What the exercise asks
Return every line from the records below with the string "induction".

● ● ● ●

(* ===== verification/Bytes.v ===== *)
(** Go byte slices: slicing and indexing with their run-time checks, [copy], the
    fixed-width accessors of [encoding/binary], [bytes.Trim], [bytes.Equal] and
    [encoding/hex]; with the lemmas that let a buffer be read and written chunk
    by chunk. A slice is a list of bytes whose capacity equals its length, as for
    the buffers [make([]byte, n)] returns. *)
From S2P Require Import Prelude.

#[export] Instance byte_eq_dec_inst : EqDecision byte := Byte.byte_eq_dec.
#[export] Instance byte_inhabited : Inhabited byte := populate x00.

Definition byte_of_Z (z : Z) : byte :=
  match Byte.of_N (Z.to_N (z mod 256)) with Some b => b | None => x00 end.
Definition Z_of_byte (b : byte) : Z := Z.of_N (Byte.to_N b).

(** [len(b)] as a Go [int]. *)
Definition len (buf : list byte) : Z := Z.of_nat (length buf).

(** [buf[lo:hi]] and [buf[lo:]]. *)
Definition slice (buf : list byte) (lo hi : Z) : outcome (list byte) :=
  if decide (0 <= lo <= hi /\ hi <= len buf)
  then Ret (take (Z.to_nat (hi - lo)) (drop (Z.to_nat lo) buf))
  else Panics SliceOutOfRange.

Definition slice_from (buf : list byte) (lo : Z) : outcome (list byte) :=
  slice buf lo (len buf).

(** [buf[i]] and [buf[i] = b]. *)
Definition index (buf : list byte) (i : Z) : outcome byte :=
  if decide (0 <= i) then
    match buf !! Z.to_nat i with Some b => Ret b | None => Panics IndexOutOfRange end
  else Panics IndexOutOfRange.

Definition set_index (buf : list byte) (i : Z) (b : byte) : outcome (list byte) :=
  if decide (0 <= i < len buf) then Ret (<[Z.to_nat i := b]> buf)
  else Panics IndexOutOfRange.

(** [copy(dst, src)]: the first [min (len dst) (len src)] bytes are replaced. *)
Definition copy_bytes (dst src : list byte) : list byte :=
  take (length dst) src ++ drop (length src) dst.

(** [copy(buf[off:], src)]. *)
Definition copy_at (buf : list byte) (off : Z) (src : list byte) : outcome (list byte) :=
  if decide (0 <= off <= len buf)
  then Ret (take (Z.to_nat off) buf ++ copy_bytes (drop (Z.to_nat off) buf) src)
  else Panics SliceOutOfRange.

(** Little- and big-endian encodings of an unsigned integer on [n] bytes. *)
Fixpoint le_bytes (n : nat) (z : Z) : list byte :=
  match n with
  | O => []
  | S n' => byte_of_Z z :: le_bytes n' (z / 256)
  end.
Definition be_bytes (n : nat) (z : Z) : list byte := reverse (le_bytes n z).

Fixpoint le_val (bs : list byte) : Z :=
  match bs with
  | [] => 0
  | b :: bs' => Z_of_byte b + 256 * le_val bs'
  end.

(** [binary.LittleEndian.PutUint32(buf[off:], v)] and its kin: the slice expression is
    checked first, then the accessor touches its last byte. *)
Definition put_bytes (buf : list byte) (off : Z) (enc : list byte) : outcome (list byte) :=
  rest ← slice_from buf off;
  if decide (len rest < len enc) then Panics IndexOutOfRange
  else copy_at buf off enc.
Definition put_le (n : nat) (buf : list byte) (off v : Z) : outcome (list byte) :=
  put_bytes buf off (le_bytes n v).
Definition put_be (n : nat) (buf : list byte) (off v : Z) : outcome (list byte) :=
  put_bytes buf off (be_bytes n v).
Definition get_le (n : nat) (buf : list byte) (off : Z) : outcome Z :=
  rest ← slice_from buf off;
  if decide (len rest < Z.of_nat n) then Panics IndexOutOfRange
  else Ret (le_val (take n rest)).

(** [bytes.Trim(b, NullByte)]. *)
Fixpoint trim_left (bs : list byte) : list byte :=
  match bs with
  | x00 :: bs' => trim_left bs'
  | _ => bs
  end.
Definition trim_nul (bs : list byte) : list byte :=
  reverse (trim_left (reverse (trim_left bs))).

(** Go strings are byte sequences. *)
Definition to_string (bs : list byte) : string := String.string_of_list_byte bs.
Definition of_string (s : string) : list byte := String.list_byte_of_string s.

(** [hex.EncodeToString] and [hex.DecodeString]. *)
Definition hex_digit (z : Z) : byte :=
  byte_of_Z (if decide (z < 10) then 48 + z else 87 + z).
Definition hex_encode_bytes (bs : list byte) : list byte :=
  bs ≫= (fun b => [hex_digit (Z_of_byte b / 16); hex_digit (Z_of_byte b mod 16)]).
Definition hex_encode (bs : list byte) : string := to_string (hex_encode_bytes bs).

Definition hex_value (b : byte) : option Z :=
  let c := Z_of_byte b in
  if decide (48 <= c <= 57) then Some (c - 48)
  else if decide (97 <= c <= 102) then Some (c - 87)
  else if decide (65 <= c <= 70) then Some (c - 55)
  else None.
Fixpoint hex_decode (bs : list byte) : option (list byte) :=
  match bs with
  | [] => Some []
  | [_] => None
  | h :: l :: bs' =>
      vh ← hex_value h; vl ← hex_value l; rest ← hex_decode bs';
      Some (byte_of_Z (16 * vh + vl) :: rest)
  end.

(** ** Bytes and integers *)

Lemma Z_of_byte_bounds b : 0 <= Z_of_byte b < 256.
Proof. unfold Z_of_byte. pose proof (Byte.to_N_bounded b). lia. Qed.

Lemma byte_of_Z_of_byte b : byte_of_Z (Z_of_byte b) = b.
Proof. destruct b; reflexivity. Qed.

Lemma Z_of_byte_of_Z z : Z_of_byte (byte_of_Z z) = z mod 256.
Proof.
  unfold byte_of_Z, Z_of_byte.
  pose proof (Z.mod_pos_bound z 256 ltac:(lia)) as Hb.
  destruct (Byte.of_N (Z.to_N (z mod 256))) as [b|] eqn:Heq.
  - apply Byte.to_of_N in Heq. rewrite Heq. lia.
  - apply Byte.of_N_None_iff in Heq. lia.
Qed.

Lemma byte_of_Z_mod z : byte_of_Z (z mod 256) = byte_of_Z z.
Proof. unfold byte_of_Z. by rewrite Zmod_mod. Qed.

Lemma length_le_bytes n z : length (le_bytes n z) = n.
Proof. revert z. induction n; intros; simpl; auto. Qed.

Lemma length_be_bytes n z : length (be_bytes n z) = n.
Proof. unfold be_bytes. by rewrite length_reverse, length_le_bytes. Qed.

Lemma le_val_bytes n z : le_val (le_bytes n z) = z mod 256 ^ Z.of_nat n.
Proof.
  revert z. induction n as [|n IH]; intros z; cbn [le_bytes le_val].
  - by rewrite Z.mod_1_r.
  - rewrite IH, Z_of_byte_of_Z, Nat2Z.inj_succ, Z.pow_succ_r by lia.
    rewrite (Z.rem_mul_r z 256) by lia. lia.
Qed.

Lemma le_bytes_val bs : le_bytes (length bs) (le_val bs) = bs.
Proof.
  induction bs as [|b bs IH]; [done|]. cbn [length le_bytes le_val].
  pose proof (Z_of_byte_bounds b) as Hb. f_equal.
  - rewrite <- byte_of_Z_mod, Z.mul_comm, Z_mod_plus_full.
    rewrite byte_of_Z_mod. apply byte_of_Z_of_byte.
  - rewrite Z.mul_comm, Z_div_plus_full, (Z.div_small _ _ Hb) by lia. exact IH.
Qed.

Lemma le_val_bounds bs : 0 <= le_val bs < 256 ^ Z.of_nat (length bs).
Proof.
  rewrite <- (le_bytes_val bs) at 1 2. rewrite le_val_bytes.
  apply Z.mod_pos_bound. lia.
Qed.

Lemma get_le_4 buf off v : get_le 4 buf off = Ret v -> is_uint32 v.
Proof.
  unfold get_le. destruct (slice_from buf off) as [rest| |]; go_simpl; [|done..].
  destruct (decide _) as [Hl|Hl]; [done|]. intros [= <-]. pose proof (le_val_bounds (take 4 rest)) as Hb.
  unfold len in Hl. rewrite length_take, Nat.min_l in Hb by lia. unfold is_uint32. lia.
Qed.

Lemma le_val_bytes_small n z : 0 <= z < 256 ^ Z.of_nat n -> le_val (le_bytes n z) = z.
Proof. intros. rewrite le_val_bytes. by apply Z.mod_small. Qed.

Lemma len_nonneg buf : 0 <= len buf.
Proof. unfold len. lia. Qed.

Lemma len_app b1 b2 : len (b1 ++ b2) = len b1 + len b2.
Proof. unfold len. rewrite length_app. lia. Qed.

Lemma len_nat buf : Z.to_nat (len buf) = length buf.
Proof. unfold len. lia. Qed.

#[export] Hint Resolve len_nonneg Z_of_byte_bounds : go.
#[export] Hint Rewrite len_app len_nat length_le_bytes length_be_bytes : go.

(** ** Buffers made of chunks

    A packed message is a concatenation of fields. The lemmas below say that the
    slice operations act on one chunk of such a concatenation. *)

Definition offset_of (cs : list (list byte)) (i : nat) : Z := len (concat (take i cs)).

Lemma concat_split (cs : list (list byte)) i c :
  cs !! i = Some c -> concat cs = concat (take i cs) ++ c ++ concat (drop (S i) cs).
Proof.
  intros Hi. rewrite <- (take_drop_middle cs i c Hi) at 1.
  by rewrite concat_app.
Qed.

Lemma concat_insert (cs : list (list byte)) i c c' :
  cs !! i = Some c ->
  concat (<[i := c']> cs) = concat (take i cs) ++ c' ++ concat (drop (S i) cs).
Proof.
  intros Hi. rewrite insert_take_drop by eauto using lookup_lt_Some.
  by rewrite concat_app.
Qed.

Lemma take_drop_app3 {A} (l1 l2 l3 : list A) :
  take (length l2) (drop (length l1) (l1 ++ l2 ++ l3)) = l2.
Proof. by rewrite drop_app_length, take_app_length. Qed.

Lemma slice_app pre mid post :
  slice (pre ++ mid ++ post) (len pre) (len pre + len mid) = Ret mid.
Proof.
  unfold slice. rewrite decide_True; [f_equal|].
  - replace (Z.to_nat (len pre + len mid - len pre)) with (length mid) by (unfold len; lia).
    rewrite len_nat. apply take_drop_app3.
  - rewrite !len_app. unfold len. lia.
Qed.

Lemma slice_from_app pre post : slice_from (pre ++ post) (len pre) = Ret post.
Proof.
  unfold slice_from, slice. rewrite decide_True; [f_equal|rewrite len_app; unfold len; lia].
  rewrite len_app, len_nat, drop_app_length.
  replace (Z.to_nat _) with (length post) by (unfold len; lia). apply take_ge. lia.
Qed.

Lemma copy_bytes_app d1 d2 src :
  length src = length d1 -> copy_bytes (d1 ++ d2) src = src ++ d2.
Proof.
  intros Hl. unfold copy_bytes. rewrite take_ge by (rewrite length_app; lia).
  by rewrite Hl, drop_app_length.
Qed.

Lemma copy_bytes_same dst src : length src = length dst -> copy_bytes dst src = src.
Proof.
  intros Hl. rewrite <- (app_nil_r dst), copy_bytes_app by done. by rewrite app_nil_r.
Qed.

(** [copy] into an array shorter than the source keeps a prefix of the source. *)
Lemma copy_bytes_prefix dst src :
  (length dst <= length src)%nat -> copy_bytes dst src = take (length dst) src.
Proof. intros Hl. unfold copy_bytes. by rewrite drop_ge, app_nil_r. Qed.

Lemma length_copy_bytes dst src : length (copy_bytes dst src) = length dst.
Proof. unfold copy_bytes. rewrite length_app, length_take, length_drop. lia. Qed.

Lemma copy_at_app pre mid post src :
  length src = length mid ->
  copy_at (pre ++ mid ++ post) (len pre) src = Ret (pre ++ src ++ post).
Proof.
  intros Hl. unfold copy_at.
  rewrite decide_True by (rewrite len_app; unfold len; lia).
  by rewrite len_nat, take_app_length, drop_app_length, copy_bytes_app.
Qed.

Lemma put_bytes_app pre mid post enc :
  length enc = length mid ->
  put_bytes (pre ++ mid ++ post) (len pre) enc = Ret (pre ++ enc ++ post).
Proof.
  intros Hl. unfold put_bytes. rewrite slice_from_app. go_simpl.
  rewrite decide_False by (rewrite len_app; unfold len; lia). by apply copy_at_app.
Qed.

Lemma get_le_app n pre mid post :
  length mid = n -> get_le n (pre ++ mid ++ post) (len pre) = Ret (le_val mid).
Proof.
  intros <-. unfold get_le. rewrite slice_from_app. go_simpl.
  rewrite decide_False by (rewrite len_app; unfold len; lia). by rewrite take_app_length.
Qed.

Lemma set_index_last pre old b :
  set_index (pre ++ [old]) (len pre) b = Ret (pre ++ [b]).
Proof.
  unfold set_index.
  rewrite decide_True by (rewrite len_app; unfold len; simpl; lia).
  rewrite len_nat, insert_app_r_alt by lia. by rewrite Nat.sub_diag.
Qed.

Section Chunks.
Context (cs : list (list byte)) (i : nat) (c : list byte) (Hi : cs !! i = Some c).

Lemma slice_chunk lo hi :
  lo = offset_of cs i -> hi = lo + len c -> slice (concat cs) lo hi = Ret c.
Proof. intros -> ->. rewrite (concat_split _ _ _ Hi). apply slice_app. Qed.

Lemma slice_from_chunk lo :
  lo = offset_of cs i -> slice_from (concat cs) lo = Ret (concat (drop i cs)).
Proof.
  intros ->. rewrite <- (take_drop i cs) at 1. rewrite concat_app. apply slice_from_app.
Qed.

Lemma get_le_chunk n off :
  off = offset_of cs i -> length c = n -> get_le n (concat cs) off = Ret (le_val c).
Proof. intros -> ?. rewrite (concat_split _ _ _ Hi). by apply get_le_app. Qed.

Lemma copy_at_chunk off src :
  off = offset_of cs i -> length src = length c ->
  copy_at (concat cs) off src = Ret (concat (<[i := src]> cs)).
Proof.
  intros -> ?. rewrite (concat_insert _ _ _ _ Hi), (concat_split _ _ _ Hi).
  by apply copy_at_app.
Qed.

Lemma put_bytes_chunk off enc :
  off = offset_of cs i -> length enc = length c ->
  put_bytes (concat cs) off enc = Ret (concat (<[i := enc]> cs)).
Proof.
  intros -> ?. rewrite (concat_insert _ _ _ _ Hi), (concat_split _ _ _ Hi).
  by apply put_bytes_app.
Qed.
End Chunks.

(** Splitting a zero buffer into zero chunks. *)
Definition zeros (n : nat) : list byte := replicate n x00.

Lemma zeros_concat ns : zeros (sum_list ns) = concat (map zeros ns).
Proof.
  induction ns as [|n ns IH]; [done|]. cbn [sum_list map concat].
  rewrite <- IH. unfold zeros. apply replicate_add.
Qed.

Lemma length_zeros n : length (zeros n) = n.
Proof. apply length_replicate. Qed.
#[export] Hint Rewrite length_zeros : go.

(** ** Hexadecimal text *)

Lemma hex_digit_value z : 0 <= z < 16 -> hex_value (hex_digit z) = Some z.
Proof.
  intros Hz. assert (z ∈ seqZ 0 16) as Hin by (apply elem_of_seqZ; lia).
  revert Hin. apply (Forall_forall (fun z => hex_value (hex_digit z) = Some z)).
  by repeat constructor.
Qed.

(** [hex.DecodeString] inverts [hex.EncodeToString]. *)
Lemma hex_decode_encode bs : hex_decode (hex_encode_bytes bs) = Some bs.
Proof.
  induction bs as [|b bs IH]; [done|].
  unfold hex_encode_bytes in *. cbn [mbind list_bind app hex_decode].
  pose proof (Z_of_byte_bounds b) as Hb.
  rewrite !hex_digit_value.
  - cbn [mbind option_bind]. change (hex_decode _) with (hex_decode (hex_encode_bytes bs)).
    unfold hex_encode_bytes. rewrite IH. cbn. rewrite <- Z.div_mod by lia.
    by rewrite byte_of_Z_of_byte.
  - split; [apply Z.div_pos; lia|apply Z.div_lt_upper_bound; lia].
  - apply Z.mod_pos_bound. lia.
Qed.

Lemma of_to_string bs : of_string (to_string bs) = bs.
Proof. apply String.list_byte_of_string_of_list_byte. Qed.

#[export] Instance to_string_inj : Inj eq eq to_string.
Proof. intros x y Heq. by rewrite <- (of_to_string x), Heq, of_to_string. Qed.

#[export] Instance hex_encode_inj : Inj eq eq hex_encode.
Proof.
  intros x y Heq. apply (inj to_string) in Heq.
  apply (f_equal hex_decode) in Heq. rewrite !hex_decode_encode in Heq. congruence.
Qed.

Lemma trim_left_head b bs : b <> x00 -> trim_left (b :: bs) = b :: bs.
Proof. by destruct b. Qed.

Lemma trim_left_zeros n bs : trim_left (zeros n ++ bs) = trim_left bs.
Proof. induction n; simpl; auto. Qed.

(** A NUL-free nonempty name padded with NULs is recovered by [bytes.Trim]. *)
Lemma trim_nul_padded n bs b0 b1 pre suf :
  bs = b0 :: suf -> bs = pre ++ [b1] -> b0 <> x00 -> b1 <> x00 ->
  trim_nul (bs ++ zeros n) = bs.
Proof.
  intros Hb0 Hb1 H0 H1. unfold trim_nul.
  assert (trim_left (bs ++ zeros n) = bs ++ zeros n) as ->.
  { rewrite Hb0. by apply trim_left_head. }
  rewrite reverse_app. unfold zeros at 1. rewrite reverse_replicate.
  change (replicate n x00) with (zeros n). rewrite trim_left_zeros, Hb1, reverse_snoc.
  rewrite trim_left_head by done. by rewrite reverse_cons, reverse_involutive.
Qed.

● ● ● ●

Response
Proof. revert z. induction n; intros; simpl; auto. Qed.
  revert z. induction n as [|n IH]; intros z; cbn [le_bytes le_val].
  induction bs as [|b bs IH]; [done|]. cbn [length le_bytes le_val].
  induction ns as [|n ns IH]; [done|]. cbn [sum_list map concat].
  induction bs as [|b bs IH]; [done|].
Proof. induction n; simpl; auto. Qed.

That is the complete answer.